New Podcast: Women and the Death Penalty, With Expert Guest Mary Atwell

"We live in a gendered society," says Dr. Mary Atwell (pictured), one of the nation’s foremost experts on women and capital punishment, and the men and women who go to death row are different. In the latest podcast episode of "Discussions with DPIC," commemorating Women's History Month, Dr. Atwell says why that is so. Dr. Atwell chose to write about women on death row because she "wanted to do something about capital punishment that was not just numbers, that was a human take on capital punishment.” In the podcast, DPIC staff members Anne Holsinger and Robin Konrad interview her about patterns in cases in which women have been sentenced to death, including the nature of the crimes, the defendants' histories of physical and sexual abuse and addiction, and prosecutor and media stereotyping of female capital defendants as violating gender norms.
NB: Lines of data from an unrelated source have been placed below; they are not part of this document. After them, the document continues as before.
(** C6, as the code has it.  The write truncates first and trims second:
    it copies the first [min(count, 63)] bytes of [buf], then removes the
    trailing newlines and carriage returns of the copy; the stored name is
    the result read as a C string, and the result itself when the copied
    bytes hold no NUL. *)
Theorem stored_name_truncate_then_trim (s : state) (buf : list ascii)
    (count : Z) :
  length (clear_device s) = 64%nat ->
  0 <= count <= Z.of_nat (length buf) ->
  exists s', clear_device_store buf count s = Some (to_ssize count, s') /\
    RequestedDeviceName s' = cstr (trim (truncate buf count)) /\
    (Forall (fun c => c <> NUL) (truncate buf count) ->
     RequestedDeviceName s' = trim (truncate buf count)).
Proof.
  intros Hcd Hcount.
  destruct (clear_device_store_total buf count s Hcd) as (s' & Hrun & Hcd').
  assert (RequestedDeviceName s' = cstr (trim (truncate buf count))) as Hreq.
  { unfold RequestedDeviceName. rewrite Hcd', stored_buffer_cstr.
    apply cstr_trim_strncpy_image.
    unfold store_len, sizeof_clear_device. lia. }
  exists s'. split; [exact Hrun|]. split; [exact Hreq|].
  intros Hz. rewrite Hreq. apply cstr_no_NUL, trim_Forall, Hz.
Qed.

Lemma stored_name_truncate_then_trim_witness :
  (length (clear_device sample_state) = 64%nat /\
   0 <= 65 <= Z.of_nat (length long_input)) /\
  exists s', clear_device_store long_input 65 sample_state = Some (65, s') /\
    RequestedDeviceName s' = replicate 62 "a"%char.
Proof.
  split; [split; [reflexivity | split; discriminate]|].
  destruct (stored_name_truncate_then_trim sample_state long_input 65)
    as (s' & Hrun & Hreq & _).
  - reflexivity.
  - split; discriminate.
  - exists s'. split; [exact Hrun | exact Hreq].
Defined.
They also discuss how women are affected differently than men by systemic issues, such as inadequate defense and jury bias. "Women who have been sentenced to death are much more likely than the men who are sentenced to death to have committed a murder of an intimate person, rather than a stranger," Dr. Atwell says. She explains that, "for the state to put somebody to death in our name, we have to see them as ‘other’ in some way – ... and I think that’s even more true with a woman. You have to see her as not just doing things that are violent and cruel, but as particularly outside the expectations of what a woman should do.” That is why, she says, in cases in which women are sentenced to death and executed, prosecutors and the press "played up to a great extent" that "these were women who stepped outside the norms of gendered expectations." Dr. Atwell is Professor Emerita of Criminal Justice at Radford University and author of three books on capital punishment, most recently Wretched Sisters: Examining Gender and Capital Punishment.